This extensive series
has developed a sub-genre of discs devoted to Moiseiwitsch’s
Chopin recordings, hence the rather unwieldy disc title. It’s
the thirteenth volume in Naxos’s laudable restorations
and the third in the Chopin series.
The performances were recorded between 1939 and 1952 and enshrine
the pianist’s elevated poeticism in abundance. The fabled
burnish of his tone was well captured by the engineers of the
time and has been equally well presented in these transfers.
A comparison with APR’s series [5575, which contains the
E flat Nocturne, and 5576 which contains five others] is strongly
in Naxos and Ward Marston’s favour. Not only did APR employ
a greater level of noise reduction, but also there’s greater
clarity in Naxos’s work which ensures that the luminosity
of the pianist’s tone is honoured.
The performances themselves delight in his often wicked turns
of phrase, that patrician, unruffled exterior harbouring a phalanx
of devices that vest the playing with such personality and allure.

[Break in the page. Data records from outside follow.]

(* ===== verification/ParseFacts.v ===== *)
(** * The tokenizer on any input

    Every token that the tokenizer returns obeys the rule of its keyword, a document that it accepts
    obeys the table, and it always ends: each token uses up a character of the input. *)
From stdpp Require Import gmap.
From S2P Require Import Prelude ParseInt Strings Smartutil Binascii Inaddr InaddrSafe CryptoRsa ParseCommon.

(** ** Ranges *)

Lemma eat_ws_suffix (b : bool) (s : bytes) : exists pre, s = pre ++ eat_ws b s.
Proof.
  revert b. induction s as [|c s IH]; intros b; cbn [eat_ws]; [by exists []|].
  assert (H : forall b', exists pre, c :: s = pre ++ eat_ws b' s).
  { intros b'. destruct (IH b') as [pre Hp]. exists (c :: pre). cbn [app]. by rewrite <- Hp. }
  repeat case_match; by (apply H || exists []).
Qed.

Lemma eat_no_nl_suffix (s : bytes) : exists pre, s = pre ++ eat_whitespace_no_nl s.
Proof.
  induction s as [|c s [pre IH]]; cbn [eat_whitespace_no_nl]; [by exists []|].
  case_match; [|by exists []]. exists (c :: pre). cbn [app]. by rewrite <- IH.
Qed.

Lemma find_whitespace_suffix (s : bytes) : exists pre, s = pre ++ find_whitespace s.
Proof.
  induction s as [|c s [pre IH]]; cbn [find_whitespace]; [by exists []|].
  case_match; [by exists []|]. exists (c :: pre). cbn [app]. by rewrite <- IH.
Qed.

Lemma suffix_length (s t : bytes) : (exists pre, s = pre ++ t) -> (length t <= length s)%nat.
Proof. intros [pre ->]. rewrite length_app. lia. Qed.

Lemma eat_ws_length (b : bool) (s : bytes) : (length (eat_ws b s) <= length s)%nat.
Proof. apply suffix_length, eat_ws_suffix. Qed.

Lemma suffix_c_string (s t : bytes) : (exists pre, s = pre ++ t) -> c_string s -> c_string t.
Proof. intros [pre ->] H. by apply Forall_app in H as [_ H]. Qed.

Lemma eat_ws_head (s : bytes) : forall b c t, c_string s -> eat_ws b s = c :: t -> is_blank c = false /\ c <> "#"%char.
Proof.
  induction s as [|d s IH]; intros b c t Hs; cbn [eat_ws]; [done|].
  apply Forall_cons in Hs as [Hd Hs]. destruct (b && negb (b2z d =? 10)).
  - destruct (Z.eqb_spec (b2z d) 0) as [E|_]; [|by apply IH].
    destruct Hd. by rewrite <- (z2b_b2z d), E.
  - destruct (is_blank d) eqn:Eb; [by apply IH|]. destruct (Z.eqb_spec (b2z d) 35) as [E|E]; [by apply IH|].
    intros [= <- <-]. split; [done|]. by intros ->.
Qed.

Lemma line_end_le (s : bytes) : (line_end s <= length s)%nat.
Proof.
  unfold line_end. pose proof (memchr_ok (length s) s NL) as H. destruct (memchr s NL (length s)); [|lia].
  destruct H as (_ & H & _). lia.
Qed.

Lemma line_end_pos (c : ascii) (s : bytes) : c <> NL -> (0 < line_end (c :: s))%nat.
Proof.
  intros Hc. unfold line_end. pose proof (memchr_ok (length (c :: s)) (c :: s) NL) as H.
  destruct (memchr (c :: s) NL (length (c :: s))) as [[|k]|]; cbn [length]; [|lia..].
  destruct H as ([= E] & _). done.
Qed.

Lemma strndup_id (s : bytes) : c_string s -> strndup s (length s) = s.
Proof.
  induction 1 as [|c s Hc _ IH]; [done|]. cbn [strndup length]. destruct (Z.eqb_spec (b2z c) 0) as [E|_].
  - destruct Hc. by rewrite <- (z2b_b2z c), E.
  - by rewrite IH.
Qed.

Lemma strndup_c_string (s : bytes) : forall n, c_string (strndup s n).
Proof.
  induction s as [|c s IH]; intros [|n]; cbn [strndup]; try constructor.
  destruct (Z.eqb_spec (b2z c) 0) as [E|E]; constructor; [by intros ->|apply IH].
Qed.

(** A run that returns normally, with a property of the result. *)
Definition returns {A} (P : A -> Prop) (m : outcome A) : Prop := match m with Ok a => P a | _ => False end.

(** ** Arguments *)

Lemma get_args_ok (f : nat) : forall cp acc, (length cp <= f)%nat -> c_string cp -> Forall c_string acc ->
  returns (fun a => match a with Some l => Forall c_string l | None => True end) (get_args_loop f cp acc).
Proof.
  induction f as [|f IH]; intros cp acc Hf Hs Ha; cbn [get_args_loop]; destruct cp as [|c cp]; cbn [length] in Hf; try lia; [done|done|].
  destruct (_ =? _)%nat; [done|]. destruct (find_whitespace_suffix (c :: cp)) as [pre Hp].
  set (e := find_whitespace (c :: cp)) in *.
  assert (Hacc : Forall c_string (acc ++ [take (length (c :: cp) - length e) (c :: cp)])).
  { apply Forall_app. split; [done|]. constructor; [by apply Forall_take|done]. }
  assert (He : c_string e) by (eapply suffix_c_string; [by exists pre|done]).
  assert (Hl : (length e <= S (length cp))%nat) by (apply (f_equal length) in Hp; rewrite length_app in Hp; cbn [length] in Hp; lia).
  destruct e as [|d e']; [done|]. cbn [length] in Hl. apply Forall_cons in He as [_ He]. apply IH.
  - pose proof (eat_ws_length false e'). unfold eat_whitespace. lia.
  - eapply suffix_c_string; [apply eat_ws_suffix|done].
  - done.
Qed.

Lemma get_token_arguments_ok (s : bytes) :
  returns (fun a => match a with Some l => Forall c_string l | None => True end) (get_token_arguments s).
Proof. apply get_args_ok; [done|apply strndup_c_string|done]. Qed.

(** ** One token *)

Section token_facts.
Context {ssl : OpenSSL}.

(** What a rule promises about the object. *)
Definition obj_ok (o : obj_syntax) (tok : directory_token) : Prop :=
  match o with
  | NO_OBJ => object_body tok = None /\ key tok = None
  | NEED_OBJ => is_Some (object_body tok)
  | NEED_KEY_1024 => exists k, key tok = Some k /\ crypto_pk_key_is_private k = false /\ crypto_pk_num_bits k = 1024
  | NEED_KEY => exists k, key tok = Some k /\ crypto_pk_key_is_private k = false
  | OBJ_OK => True
  end.

(** The object is there with its size, and a key is the one that the object encodes. *)
Definition object_wf (tok : directory_token) : Prop :=
  (forall b, object_body tok = Some b -> 0 <= object_size tok <= zlen b) /\
  (forall k, key tok = Some k -> exists b, object_body tok = Some b /\
     crypto_pk_asn1_decode (take (Z.to_nat (object_size tok)) b) = Some k).

Definition token_ok (table : list token_rule) (tok : directory_token) : Prop :=
  Forall c_string (args tok) /\ object_wf tok /\
  ((n_args tok = 1 /\ (tp tok = K_OPT \/ tp tok = A_UNKNOWN_)) \/
   exists r, r ∈ table /\ tp tok = r_v r /\ min_args r <= n_args tok <= max_args r /\ obj_ok (os r) tok).

(** Keywords of rules are those of items. *)
Definition table_ok (table : list token_rule) : Prop :=
  Forall (fun r => r_v r <> ERR_ /\ r_v r <> EOF_ /\ r_v r <> NIL_) table.

Lemma find_rule_ok (table : list token_rule) (w : bytes) (r : token_rule) : find_rule table w = Some r -> r ∈ table.
Proof.
  induction table as [|r' table IH]; cbn [find_rule]; [done|]. case_match; [intros [= <-]; by left|]. intros H'. right. by apply IH.
Qed.

(** After [parse_keyword]: everything but the object. *)
Definition keyword_ok (table : list token_rule) (r : directory_token + directory_token * obj_syntax * bytes) : Prop :=
  match r with
  | inl e => tp e = ERR_
  | inr (tok, o, kwd) =>
      Forall c_string (args tok) /\ object_body tok = None /\ key tok = None /\ tp tok <> ERR_ /\
      ((o = OBJ_OK /\ n_args tok = 1 /\ (tp tok = K_OPT \/ tp tok = A_UNKNOWN_)) \/
       exists r, r ∈ table /\ tp tok = r_v r /\ min_args r <= n_args tok <= max_args r /\ o = os r)
  end.

Lemma parse_keyword_ok (table : list token_rule) (line : bytes) : table_ok table ->
  returns (keyword_ok table) (parse_keyword table line).
Proof.
  intros Ht. unfold parse_keyword. destruct (find_rule table (first_word line)) as [r|] eqn:E.
  - apply find_rule_ok in E as Hr. set (l := eat_whitespace_eos_no_nl _).
    assert (Ha : exists a, (if concat_args r then Ok (Some [strndup l (length l)]) else get_token_arguments l) = Ok a /\
      match a with Some x => Forall c_string x | None => True end).
    { destruct (concat_args r).
      - eexists. split; [done|]. constructor; [apply strndup_c_string|done].
      - pose proof (get_token_arguments_ok l) as Hs. destruct (get_token_arguments l) as [a| |]; [by exists a|done..]. }
    destruct Ha as (a & -> & Ha). cbn [obind]. destruct a as [a|]; [|done].
    destruct (Z.ltb_spec (zlen a) (min_args r)); [done|]. destruct (Z.ltb_spec (max_args r) (zlen a)); [done|].
    unfold table_ok in Ht. rewrite Forall_forall in Ht. destruct (Ht r Hr) as (H1 & _).
    cbn. split_and!; [done..|]. right. exists r. unfold n_args. cbn [args]. split_and!; try done; lia.
  - cbn. split_and!; [|done..|by repeat case_match|].
    + constructor; [apply strndup_c_string|done].
    + left. unfold n_args. cbn [args]. split; [done|]. split; [done|]. repeat case_match; auto.
Qed.

(** What [parse_object] leaves: an error, or the same item, with or without an object. *)
Definition object_step (tok : directory_token) (s : bytes) (r : directory_token * bytes) : Prop :=
  let '(tok', s') := r in
  (exists pre, s = pre ++ s') /\
  (tp tok' = ERR_ \/ (tp tok' = tp tok /\ args tok' = args tok /\ object_wf tok')).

He’s certainly not above a few textual emendations, but
these are all put to delightful use, and if Edwin Fischer can
engage in bass octave doubling in the Well Tempered Clavier,
I’m sure the same generosity of spirit can be extended
to his Russian contemporary.
The Barcarolle in F sharp can be heard in two performances.
The first was not issued on 78 and has a small degree of surface
noise but is eminently listenable. There are small difference
of phrasal emphases between this and the released 1941 version,
and one of the pleasures of listening lies in contrasting them.
He’d recorded the B flat Polonaise in 1927 and his performance
remains a fulcrum of fluidity and colour. The pealing roundness
of his tone can be savoured in the E flat Nocturne. It’s
a matter of regret that in his September 1949 sessions he only
recorded three of the Scherzi, omitting No.2, but the three
that he did set down are marvellously evocative. The Fourth,
in E, has a Rachmaninovian directness of purpose, total tonal
congruity and flexibility that mark out only the very finest
of players. It’s notable that he is consistently faster
than Rubinstein’s 1959 traversals, albeit Moisewitsch
was the younger performer at the time of their respective recordings;
they were near contemporaries. This disc also makes room for
one of the pianist’s most famous discs, A Midsummer Night’s
Dream’s Scherzo, arranged by Sergei Rachmaninoff, and
played with magnificent felicity.
Given the repertoire and the superior transfers, no lover of
the Russian pianist’s bewitching art should neglect at
least some of this first-class series.